● Task item
Note the line where "destruct (update_tree_v2_spec P" appears in the data below; write it out exactly, along with every line that comes after it to the end.

Supplied information START

(** C2: the localized update is a rebuild when the paths of the stored vault
    are at most 205 bytes long: [update_tree] then succeeds and returns the
    very root [build_tree] gives for the updated entries, deletions first and
    the last upsert of a path winning, and that root loads them. The new paths
    may have any valid length. Beyond the bound the roots can differ
    (TreeV2Examples, [update_not_canonical_long_paths]). *)
Theorem update_is_rebuild_v2 es us ds s (N := merge_prefix_entries es us ds) :
  store_ok P s → entries_ok es → short_paths es → stored s (written es) →
  Forall (λ e, validate_path (fe_path e) = Ok tt) us → Forall (λ p, validate_path p = Ok tt) ds →
  entries_ok N → Forall P (written N) →
  ∃ root stats s', update_tree_v2 (root_of es) us ds s = (Ok (root, stats), s') ∧
    (build_tree_v2 N s).1 = Ok root ∧ load_all_entries_v2 root s' = Ok N ∧
    load_all_entries_v2 (root_of es) s' = Ok es.
Proof.
  intros Hs Hes Hsh Hst Hus Hds HN HP.
  destruct (update_tree_v2_spec P Hinj es us ds s) as (stats & s' & Hrun & Hs' & Hle & Hst'); [done..|].
  assert (sort_by fe_path N = N) as Es.
  { apply sort_by_id. by destruct HN as [(_ & _ & ?)%validate_entries_ok _]. }
  exists (root_of N), stats, s'. split_and!; [done| |by apply load_all_entries_run|].
  - rewrite build_tree_v2_run by (by rewrite Es). by rewrite Es.
  - apply load_all_entries_run; [done|]. intros b Hb. by apply Hle, Hst.
Qed.
End trees.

Supplied information END

● Answer box
  destruct (update_tree_v2_spec P Hinj es us ds s) as (stats & s' & Hrun & Hs' & Hle & Hst'); [done..|].
  assert (sort_by fe_path N = N) as Es.
  { apply sort_by_id. by destruct HN as [(_ & _ & ?)%validate_entries_ok _]. }
  exists (root_of N), stats, s'. split_and!; [done| |by apply load_all_entries_run|].
  - rewrite build_tree_v2_run by (by rewrite Es). by rewrite Es.
  - apply load_all_entries_run; [done|]. intros b Hb. by apply Hle, Hst.
Qed.
End trees.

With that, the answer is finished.